- [Try it] When a line in the entries below contains "NetFamily", tally it; give the tally with nothing added.

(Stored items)
========================================

Definition empty_next_hop_addr (family : NetFamily) : option string :=
  match family with
  | Inet => Some IPV4_EMPTY_NEXT_HOP_ADDRESS
  | Inet6 => Some IPV6_EMPTY_NEXT_HOP_ADDRESS
  | OtherFamily _ => None
  end.

(** The first destination, even if it is not an address of IP. *)
Definition route_destination (message : RouteMessage) : option string :=
  match find_map (λ attr, match attr with RtDestination d => Some d | _ => None end)
          (rm_attributes message) with
  | Some destination =>
      (λ address, String.append address
                    (String slash (dec_string (rm_destination_prefix_length message))))
        <$> route_address_to_string destination
  | None =>
      match rm_family message with
      | Inet => Some IPV4_DEFAULT_GATEWAY
      | Inet6 => Some IPV6_DEFAULT_GATEWAY
      | OtherFamily _ => None
      end
  end.

(** A link without a name is shown by its index. *)
Definition link_shown (index_map : LinkIndexMap) (index : Z) : string :=
  default (unsigned_string index) (index_name index_map index).

Definition route_oif (message : RouteMessage) (index_map : LinkIndexMap) : option string :=
  link_shown index_map <$>
    find_map (λ attr, match attr with RtOif i => Some i | _ => None end) (rm_attributes message).

(** The last gateway and the last [via], which takes precedence. *)
Definition scan_gateway (acc : option string * option string) (attr : RouteAttribute) :
    option string * option string :=
  match attr with
  | RtGateway address => (route_address_to_string address, acc.2)
  | RtVia (ViaInet a) => (acc.1, Some (ip_display (V4 a)))
  | RtVia (ViaInet6 a) => (acc.1, Some (ip_display (V6 a)))
  | _ => acc
  end.

Definition route_next_hop_addr (message : RouteMessage) : option string :=
  let '(gateway, via) := foldl scan_gateway (None, None) (rm_attributes message) in
  option_or via gateway.

Definition route_preferred_source (message : RouteMessage) : option string :=
  find_map (λ attr, match attr with RtPrefSource s => Some s | _ => None end) (rm_attributes message)
    ≫= route_address_to_string.

Definition route_metric (message : RouteMessage) : option Z :=
  find_map (λ attr, match attr with RtPriority m => Some m | _ => None end) (rm_attributes message).

Definition next_hop_gateway (next_hop : RouteNextHop) : option string :=
  find_map (λ attr, match attr with NhGateway a => Some a | NhOther => None end) (nh_attributes next_hop)
    ≫= route_address_to_string.

Record RouteMetrics : Type := route_metrics_of {
  me_lock : option Z;
  me_cwnd : option Z;
  me_initcwnd : option Z;
  me_initrwnd : option Z;
  me_mtu : option Z;
  me_quickack : option Z;
  me_advmss : option Z;
}.

Definition metrics_default : RouteMetrics := route_metrics_of None None None None None None None.

Definition scan_metric (m : RouteMetrics) (nla : RouteMetric) : RouteMetrics :=
  let 'route_metrics_of lock cwnd initcwnd initrwnd mtu quickack advmss := m in
  match nla with
  | RmLock v => route_metrics_of (Some v) cwnd initcwnd initrwnd mtu quickack advmss
  | RmCwnd v => route_metrics_of lock (Some v) initcwnd initrwnd mtu quickack advmss
  | RmInitCwnd v => route_metrics_of lock cwnd (Some v) initrwnd mtu quickack advmss
  | RmInitRwnd v => route_metrics_of lock cwnd initcwnd (Some v) mtu quickack advmss
  | RmMtu v => route_metrics_of lock cwnd initcwnd initrwnd (Some v) quickack advmss
  | RmQuickAck v => route_metrics_of lock cwnd initcwnd initrwnd mtu (Some v) advmss
  | RmAdvmss v => route_metrics_of lock cwnd initcwnd initrwnd mtu quickack (Some v)
  | RmOther => m
  end.

Definition scan_metrics (m : RouteMetrics) (attr : RouteAttribute) : RouteMetrics :=
  match attr with RtMetrics nlas => foldl scan_metric m nlas | _ => m end.

Definition route_metrics (message : RouteMessage) : RouteMetrics :=
  foldl scan_metrics metrics_default (rm_attributes message).

(** The congestion window counts only when it is locked. *)
Definition locked_cwnd (metrics : RouteMetrics) : option Z :=
  if Z.land (default 0 (me_lock metrics)) (Z.shiftl 1 RTAX_CWND) =? 0 then None else me_cwnd metrics.

Definition message_protocol (message : RouteMessage) : RouteProtocol :=
  protocol_from_u8 (rm_protocol message).

(** [route_entry]. *)
Definition entry_of_message (message : RouteMessage) (index_map : LinkIndexMap) : RouteEntry :=
  let metrics := route_metrics message in
  route_entry None (route_destination message) (route_oif message index_map)
    (option_or (route_next_hop_addr message) (empty_next_hop_addr (rm_family message)))
    (route_metric message) (Some (route_table message)) None None (locked_cwnd metrics)
    (route_preferred_source message) (me_initcwnd metrics) (me_initrwnd metrics) (me_mtu metrics)
    ((λ q, 0 <? q) <$> me_quickack metrics) (me_advmss metrics)
    (if rm_onlink message then Some true else None) None (Some (message_protocol message)).

Definition route_entry_for_type (message : RouteMessage) (index_map : LinkIndexMap)
    (route_type : RouteType) : RouteEntry :=
  route_entry None (route_destination message)
    (if bool_decide (rm_family message = Inet6) then route_oif message index_map else None)
    None (route_metric message) (Some (route_table message)) None (Some route_type)
    (locked_cwnd (route_metrics message)) None None None None None None None None
    (Some (message_protocol message)).

Definition route_entry_for_unicast (message : RouteMessage) (index_map : LinkIndexMap) :
    option RouteEntry :=
  let entry := entry_of_message message index_map in
  match rt_next_hop_iface entry with Some _ => Some entry | None => None end.

Definition is_multipath (message : RouteMessage) : bool :=
  existsb (λ attr, match attr with RtMultiPath (_ :: _) => true | _ => false end) (rm_attributes message).

(** One next hop of a multipath route. *)
Definition next_hop_entry (message : RouteMessage) (index_map : LinkIndexMap) (next_hop : RouteNextHop) :
    RouteEntry :=
  let 'route_entry st d _ _ m t _ ty c s ic ir mt q ad o v p := entry_of_message message index_map in
  route_entry st d (Some (link_shown index_map (nh_interface_index next_hop)))
    (Some (default "" (next_hop_gateway next_hop))) m t
    (if bool_decide (rm_family message = Inet) then Some (nh_hops next_hop + 1) else None)
    ty c s ic ir mt q ad o v p.

Definition flat_multipath_route (message : RouteMessage) (index_map : LinkIndexMap) : list RouteEntry :=
  mjoin ((λ attr, match attr with
                  | RtMultiPath next_hops => next_hop_entry message index_map <$> next_hops
                  | _ => []
                  end) <$> rm_attributes message).

(** One message: the entries it is shown as. *)
Definition message_entries (message : RouteMessage) (index_map : LinkIndexMap) : list RouteEntry :=
  if is_supported_route message (message_protocol message) then
    if is_multipath message then flat_multipath_route message index_map
    else
      match route_type_from_netlink (rm_kind message) with
      | Some route_type => [route_entry_for_type message index_map route_type]
      | None => option_list (route_entry_for_unicast message index_map)
      end
  else [].

(** The loop: what runs, and what of it is configuration. *)
Definition add_message (index_map : LinkIndexMap) (acc : list RouteEntry * list RouteEntry)
    (message : RouteMessage) : list RouteEntry * list RouteEntry :=
  let entries := message_entries message index_map in
  (acc.1 ++ entries, if is_static_protocol (message_protocol message) then acc.2 ++ entries else acc.2).

Definition routes_from_messages (messages : list RouteMessage) (index_map : LinkIndexMap) : Routes :=
  let '(run, conf) := foldl (add_message index_map) ([], []) messages in
  routes (Some run) (Some conf).

(** ** Writing *)

Definition parse_ip_network (destination : string) : res (IpAddr * Z) :=
  let max_len (address : IpAddr) : Z := if is_ipv6 address then 128 else 32 in
  let checked (address : IpAddr) (prefix : Z) : res (IpAddr * Z) :=
    if max_len address <? prefix then fail InvalidArgument else Ok (address, prefix) in
  match str_split slash destination with
  | [addr] =>
      match ip_from_str addr with
      | Some address => checked address (max_len address)
      | None => fail InvalidArgument
      end
  | [addr; len] =>
      match ip_from_str addr with
      | Some address =>
          match parse_unsigned U8_MAX len with
          | Some prefix => checked address prefix
          | None => fail InvalidArgument
          end
      | None => fail InvalidArgument
      end
  | _ => fail InvalidArgument
  end.

Definition validate_route_for_apply (route : RouteEntry) : res () :=
  if match rt_table_id route with Some t => U8_MAX <? t | None => false end then fail NoSupport
  else if bool_decide (is_Some (rt_weight route)) then fail NoSupport
  else if bool_decide (is_Some (rt_route_type route)) then fail NoSupport
  else if bool_decide (is_Some (rt_cwnd route)) then fail NoSupport
  else Ok ().

(** [RouteMessageBuilder<IpAddr>]; what returns [None] fails. *)
Class RouteBuilder (B : Type) : Type := {
  rb_new : B;
  rb_destination_prefix : IpAddr → Z → B → option B;
  rb_protocol : Z → B → B;
  rb_scope : RouteScope → B → B;
  rb_kind : RouteKind → B → B;
  rb_table_id : Z → B → B;
  rb_priority : Z → B → B;
  rb_output_interface : Z → B → B;
  rb_gateway : IpAddr → B → option B;
  rb_pref_source : IpAddr → B → option B;
  rb_onlink : B → B;
  rb_build : B → RouteMessage;
}.

Section Message.
Context {B : Type} `{!RouteBuilder B}.

(** An address of the route, in the text of the request. *)
Definition with_address (set : IpAddr → B → option B) (addr : option string) (b : B) : res B :=
  match addr with
  | Some text =>
      match ip_from_str text with
      | Some a => match set a b with Some b => Ok b | None => fail InvalidArgument end
      | None => fail InvalidArgument
      end
  | None => Ok b
  end.

Definition with_protocol (route : RouteEntry) (remove : bool) (b : B) : B :=
  if remove then
    rb_kind RkUnspec (rb_scope ScNoWhere
      (rb_protocol (default 0 (protocol_to_u8 <$> rt_protocol route)) b))
  else
    rb_kind RkUnicast (rb_scope ScUniverse
      (rb_protocol (default 4 (protocol_to_u8 <$> rt_protocol route)) b)).

Definition with_option {A} (set : A → B → B) (x : option A) (b : B) : B :=
  match x with Some a => set a b | None => b end.

Definition with_interface (index_map : LinkIndexMap) (iface : option string) (b : B) : res B :=
  match iface with
  | Some iface => match name_index index_map iface with
                  | Some index => Ok (rb_output_interface index b)
                  | None => fail InvalidArgument
                  end
  | None => Ok b
  end.

Definition route_message (route : RouteEntry) (index_map : LinkIndexMap) (remove : bool) :
    res RouteMessage :=
  let? _ := validate_route_for_apply route in
  match rt_destination route with
  | None => fail InvalidArgument
  | Some destination =>
      let? dst := parse_ip_network destination in
      match rb_destination_prefix dst.1 dst.2 rb_new with
      | None => fail InvalidArgument
      | Some b =>
          let b := with_protocol route remove b in
          let b := with_option rb_table_id (rt_table_id route) b in
          let b := with_option rb_priority (rt_metric route ≫= try_u32) b in
          let? b := with_interface index_map (rt_next_hop_iface route) b in
          let? b := with_address rb_gateway (rt_next_hop_addr route) b in
          let? b := with_address rb_pref_source (rt_source route) b in
          Ok (rb_build (if negb remove && default false (rt_onlink route) then rb_onlink b else b))
      end
  end.

Definition route_add_message (route : RouteEntry) (index_map : LinkIndexMap) : res RouteMessage :=
  route_message route index_map false.
Definition route_del_message (route : RouteEntry) (index_map : LinkIndexMap) : res RouteMessage :=
  route_message route index_map true.

Context {K : Type} `{!Rtnetlink K}.

(** A route of another protocol that was dumped is left out. *)
Definition dump_protocol_routes (family : NetFamily) (protocol : RouteProtocol) :
    Eff K (list RouteMessage) :=
  messages ← dump (nl_routes family (protocol_to_u8 protocol));
  mret (List.filter (λ m, bool_decide (message_protocol m = protocol)) messages).

(** A dump that fails is skipped. *)
Fixpoint dump_routes (l : list (RouteProtocol * NetFamily)) : Eff K (list RouteMessage) :=
  match l with
  | [] => mret []
  | (protocol, family) :: l =>
      r ← eff_try (dump_protocol_routes family protocol);
      rest ← dump_routes l;
      mret (match r with Ok messages => messages | Err _ => [] end ++ rest)
  end.

Definition dumped : list (RouteProtocol * NetFamily) :=
  mjoin ((λ protocol, [(protocol, Inet6); (protocol, Inet)]) <$> SUPPORTED_ROUTE_PROTOCOL).

Definition netlink_get_routes (index_map : LinkIndexMap) : Eff K Routes :=
  r ← eff_try (connect true);
  _ ← match r with Ok _ => mret () | Err _ => new_connection end;
  messages ← dump_routes dumped;
  mret (routes_from_messages messages index_map).

(** Removing a route that is not there, or adding one that is, is done. *)
Definition apply_route (index_map : LinkIndexMap) (route : RouteEntry) : Eff K () :=
  message ← eff_res (route_message route index_map (is_absent route));
  if is_absent route then change (Some ESRCH) (nl_del_route message)
  else change (Some EEXIST) (nl_add_route message).

Definition netlink_apply_routes (l : list RouteEntry) : Eff K () :=
  match l with
  | [] => mret ()
  | _ =>
      _ ← new_connection;
      index_map ← get_index_map;
      eff_each (apply_route index_map) l
  end.

End Message.

(** ** What is shown *)

Definition shown_static (r : RouteEntry) : bool :=
  match rt_protocol r with Some p => is_static_protocol p | None => false end.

========================================

- [Problem solution] 4